The court, while recognizing the right to freedom of expression, held him guilty of contempt because those words were scurrilous abuse of the judge in his capacity as a judge and therefore amounted to the contempt of scandalizing the court and the truthfulness of the claim does not exonerate the first respondent from liability. On the issue of truth as a defence, Bamford-Addo JSC noted that “if the truth were a defence, it would give platform for the repetition of the offending original scandal and could also be used maliciously to rake up some damaging episode in a judge’s past life, which conduct would tend to interfere with the administration of justice, the very mischief which contempt seeks to prevent. The jurisdiction does not exist for the protection of an individual judge but for the protection of the court, and therefore if the words complained of amount to “scurrilous abuse” of a judge in his capacity as a judge, …then the offence of contempt of court would have been committed regardless of the truth or the accuracy of the matter published”.
As can be gleaned from the foregoing, whereas it is a fundamental human right of every person to express himself freely in a democratic dispensation, same is not absolute and must be exercised within the confines of the law.
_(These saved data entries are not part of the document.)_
(** X10.  A token [title:<pattern>] is decided by the pattern matcher
    alone, on the label of the tab and the pattern with the white space
    around it taken off; the cache is not touched. *)
Theorem title_token_decided_by_matcher
    (h : Host) (c : gmap string string) (tab : Tab) (pat : string) :
  filterStep h c tab ("title:" +:+ pat)
  = (c, isMatch h (label tab) (trim pat)).
Proof.
  assert (Hcustom : customStep h c tab ("title:" +:+ pat)
                    = (c, isMatch h (label tab) (trim pat))).
  { unfold customStep.
    rewrite hasPrefix_custom by (left; reflexivity).
    rewrite resolvedFilter_other by reflexivity.
    rewrite findCustomMap_title. cbn [matchTab]. unfold matchTitle.
    now rewrite startsWith_app, removeFirst_app. }
  unfold filterStep. rewrite Hcustom.
  change (registryStep h tab ("title:" +:+ pat)) with (@Returns bool false).
  now destruct (isMatch h (label tab) (trim pat)) as [[|]|e].
Qed.

(** X11.  A token [lang:<pattern>] never blocks a tab that is not a
    text tab, and does not call the matcher for it; for a text tab the
    matcher decides, on the language of the tab's document, the empty
    string when the document is not known. *)
Theorem lang_token_decided_by_matcher
    (h : Host) (c : gmap string string) (tab : Tab) (pat : string) :
  filterStep h c tab ("lang:" +:+ pat)
  = (c, match input tab with
        | TabInputText uri =>
            isMatch h (default "" (getDocument h uri ≫= doc_languageId))
                      (trim pat)
        | _ => Returns false
        end).
Proof.
  assert (Hcustom : customStep h c tab ("lang:" +:+ pat)
                    = (c, matchLang h tab ("lang:" +:+ pat))).
  { unfold customStep.
    rewrite hasPrefix_custom by (right; right; left; reflexivity).
    rewrite resolvedFilter_other by reflexivity.
    now rewrite findCustomMap_lang. }
  unfold filterStep. rewrite Hcustom.
  change (registryStep h tab ("lang:" +:+ pat)) with (@Returns bool false).
  unfold matchLang. rewrite (startsWith_app "lang:"), removeFirst_app.
  destruct (input tab); try reflexivity.
  cbn [andThen]. now destruct (isMatch h _ (trim pat)) as [[|]|e].
Qed.

(** ** The variable resolver, further *)

Section ResolverMore.

Local Open Scope list_scope.

Variable h : Host.
Variable args : Args.

Lemma passes_free es s :
  freeOf "$" s = true -> fold_left (substitutePass h args) es s = s.
Proof.
  intros Hs. induction es as [|e es IH]; [reflexivity|].
  cbn [fold_left]. unfold substitutePass at 2, replaceAll.
  rewrite variablePattern_unfold, replaceAllFrom_free by assumption.
  exact IH.
Qed.

Lemma passes_keep_prefix es pre :
  freeOf "$" pre = true ->
  forall s, exists r,
    fold_left (substitutePass h args) es (pre +:+ s) = pre +:+ r.
Proof.
  intros Hpre. induction es as [|e es IH]; intros s; [now exists s|].
  cbn [fold_left]. unfold substitutePass at 2, replaceAll.
  rewrite variablePattern_unfold, replaceAllFrom_app_free by assumption.
  apply IH.
Qed.

End ResolverMore.

(** X12.  A text without [$] holds no variable: [resolveVariables]
    returns it as it is, in every host. *)
Theorem resolveVariables_without_dollar
    (h : Host) (args : Args) (value : string) :
  freeOf "$" value = true -> resolveVariables h value args = value.
Proof. intros Hs. unfold resolveVariables. now apply passes_free. Qed.

Lemma resolveVariables_without_dollar_witness :
  resolveVariables quietHost "path:**/test/*.ts" noArgs
  = "path:**/test/*.ts".
Proof.
  exact (resolveVariables_without_dollar quietHost noArgs
           "path:**/test/*.ts" eq_refl).
Defined.

(** X13.  A token [path:<pattern>] that is not yet in the cache is
    resolved, and the resolution keeps the prefix [path:], so that the
    path matcher is the one found for it; the matcher then decides alone,
    on the file path of the tab (the empty string for a tab without one)
    and the resolved pattern with the white space around it taken off.  A
    pattern without [$] is used as it is. *)
Theorem path_token_decided_by_matcher
    (h : Host) (c : gmap string string) (tab : Tab) (pat : string) :
  c !! ("path:" +:+ pat) = None ->
  exists resolved,
    resolveVariables h ("path:" +:+ pat) noArgs = "path:" +:+ resolved
    /\ (freeOf "$" pat = true -> resolved = pat)
    /\ filterStep h c tab ("path:" +:+ pat)
       = (<["path:" +:+ pat := "path:" +:+ resolved]> c,
          isMatch h (default "" (fsPath <$> getTabUri tab)) (trim resolved)).
Proof.
  intros Hfresh.
  destruct (passes_keep_prefix h noArgs variables.entries "path:" eq_refl pat)
    as [resolved Hres].
  fold (resolveVariables h ("path:" +:+ pat) noArgs) in Hres.
  exists resolved. split; [exact Hres|]. split.
  - intros Hpat.
    unfold resolveVariables in Hres. rewrite passes_free in Hres.
    + now apply (String.app_inj "path:") in Hres.
    + now rewrite freeOf_app, Hpat.
  - assert (Hcustom :
      customStep h c tab ("path:" +:+ pat)
      = (<["path:" +:+ pat := "path:" +:+ resolved]> c,
         isMatch h (default "" (fsPath <$> getTabUri tab)) (trim resolved))).
    { unfold customStep.
      rewrite hasPrefix_custom by (right; left; reflexivity).
      unfold resolvedFilter. cbn [existsb].
      rewrite (startsWith_app "path:"). cbn [orb].
      rewrite Hfresh, Hres, findCustomMap_path. cbn [matchTab].
      unfold matchPath.
      now rewrite (startsWith_app "path:"), removeFirst_app. }
    unfold filterStep. rewrite Hcustom.
    change (registryStep h tab ("path:" +:+ pat)) with (@Returns bool false).
    now destruct (isMatch h _ (trim resolved)) as [[|]|e].
Qed.

Lemma path_token_decided_by_matcher_witness :
  exists resolved,
    resolveVariables quietHost ("path:" +:+ "${cwd}/*.ts") noArgs
    = "path:" +:+ resolved
    /\ (freeOf "$" "${cwd}/*.ts" = true -> resolved = "${cwd}/*.ts")
    /\ filterStep quietHost ∅ (textTab 1 "/work/a.ts" false true)
                  ("path:" +:+ "${cwd}/*.ts")
       = (<["path:" +:+ "${cwd}/*.ts" := "path:" +:+ resolved]> ∅,
          isMatch quietHost
                  (default "" (fsPath <$>
                     getTabUri (textTab 1 "/work/a.ts" false true)))
                  (trim resolved)).
Proof.
  exact (path_token_decided_by_matcher quietHost ∅
           (textTab 1 "/work/a.ts" false true) "${cwd}/*.ts" eq_refl).
Defined.

(** ** Pinned tabs *)

Lemma firstDecisive_not_false (outcomes : list (Outcome bool)) :
  In (Returns true) outcomes -> firstDecisive outcomes <> Returns false.
Proof.
  induction outcomes as [|[[|]|e] rest IH]; cbn [firstDecisive];
    intros Hin; try discriminate.
  - destruct Hin.
  - destruct Hin as [Heq|Hin]; [discriminate Heq|now apply IH].
Qed.

Lemma pinned_token_blocks (h : Host) (c : gmap string string) (tab : Tab) :
  isPinned tab = true -> tokenOutcome h c tab "pinned" = Returns true.
Proof.
  intros Hp. unfold tokenOutcome, filterStep, customStep, registryStep.
  cbn. now rewrite Hp.
Qed.

Lemma pinned_never_free
    (h : Host) (c : gmap string string) (tab : Tab) (options : Options) :
  In "pinned" (blockMoveFilters options) ->
  isPinned tab = true ->
  snd (isBlockingPredicate h c tab options) <> Returns false.
Proof.
  intros Hin Hp. unfold isBlockingPredicate.
  rewrite blockingLoop_firstDecisive. apply firstDecisive_not_false.
  apply in_map_iff. exists "pinned". split; [|exact Hin].
  now apply pinned_token_blocks.
Qed.

(** X14.  When the filter list holds ["pinned"], the predicate never
    answers "not blocking" for a pinned tab: it returns [true], or a token
    before ["pinned"] raises. *)
Theorem isBlockingPredicate_pinned
    (h : Host) (c : gmap string string) (tab : Tab) (options : Options) :
  In "pinned" (blockMoveFilters options) ->
  isPinned tab = true ->
  snd (isBlockingPredicate h c tab options) <> Returns false.
Proof.
  intros Hin Hp. unfold isBlockingPredicate.
  rewrite blockingLoop_firstDecisive.
  intros Hfalse. apply (firstDecisive_not_false _) in Hfalse; [exact Hfalse|].
  apply in_map_iff. exists "pinned". split; [|exact Hin].
  now apply pinned_token_blocks.
Qed.

Lemma isBlockingPredicate_pinned_witness :
  snd (isBlockingPredicate quietHost ∅ (mkTab 1 "P" true)
         (optionsWithFilters ["dirty"; "pinned"]))
  <> Returns false.
Proof.
  apply isBlockingPredicate_pinned; [right; left; reflexivity|reflexivity].
Defined.

(** ** The position calculator run with the closure *)

Section WithClosure.

Local Open Scope list_scope.

Variable h : Host.
Variable options : Options.

Lemma isBlockingPredicate_samePatterns c c' (t : Tab) :
  samePatterns h c c' ->
  snd (isBlockingPredicate h c' t options)
  = snd (isBlockingPredicate h c t options).
Proof.
  intros Hs. unfold isBlockingPredicate. rewrite !blockingLoop_firstDecisive.
  f_equal. apply map_ext. intros f. symmetry.
  now apply tokenOutcome_samePatterns.
Qed.

Lemma error_is_TypeError (e : JsError) : e = TypeError.
Proof. now destruct e. Qed.

(** The filter keeps the tabs the predicate blocks, unless a call
    raises. *)
Lemma filterBlocking_outcome c0 tabs : forall c,
  samePatterns h c0 c ->
  snd (filterBlocking h c options tabs)
  = (if quietOn h c0 options tabs
     then Returns (List.filter (fun t => answerOf h c0 t options) tabs)
     else Throws TypeError)
  /\ samePatterns h c0 (fst (filterBlocking h c options tabs)).
Proof.
  induction tabs as [|t rest IH]; intros c Hs; [now split|].
  cbn [filterBlocking quietOn forallb List.filter].
  pose proof (isBlockingPredicate_samePatterns c0 c t Hs) as Hsnd.
  pose proof (blockingLoop_samePatterns h t c (blockMoveFilters options))
    as Hfst.
  fold (isBlockingPredicate h c t options) in Hfst.
  unfold answerOf at 1.
  destruct (isBlockingPredicate h c t options) as [c1 [b|e]];
    cbn [fst snd] in *; rewrite <- Hsnd; cbn [raises negb andb blocks].
  - assert (Hs1 : samePatterns h c0 c1)
      by (eapply samePatterns_trans; eassumption).
    destruct (IH c1 Hs1) as [IHsnd IHfst].
    destruct (filterBlocking h c1 options rest) as [c2 [kept|e]];
      cbn [fst snd] in *; fold (quietOn h c0 options rest);
      destruct (quietOn h c0 options rest); try discriminate.
    + injection IHsnd as ->. now split.
    + rewrite (error_is_TypeError e). now split.
  - rewrite (error_is_TypeError e). split; [reflexivity|].
    eapply samePatterns_trans; eassumption.
Qed.

End WithClosure.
The right to express one’s self freely includes the criticism of the courts to put them on their toes in the dispensation of justice. However, one must be decorous and temperate in his choice of words, in order not to put himself squarely in the basket of the law of contempt of court. In this light therefore, I wish to conclude my essay with the ground-breaking dictum of Adade JSC in the Mensa-Bonsu case that “…judges, like any other group of human beings, do make mistakes, and should, indeed ought, to be criticised. At times some of us feel that our judgments are not criticised enough, especially by the legal profession. I expect, however, that the language of criticism will be tempered and measured. It is not often remembered that judges, seen by many as very strong, are in fact the weakest members in the society—we receive blows, we cannot throw any; a factor to be taken into account when a member of the public is inclined to criticise us”.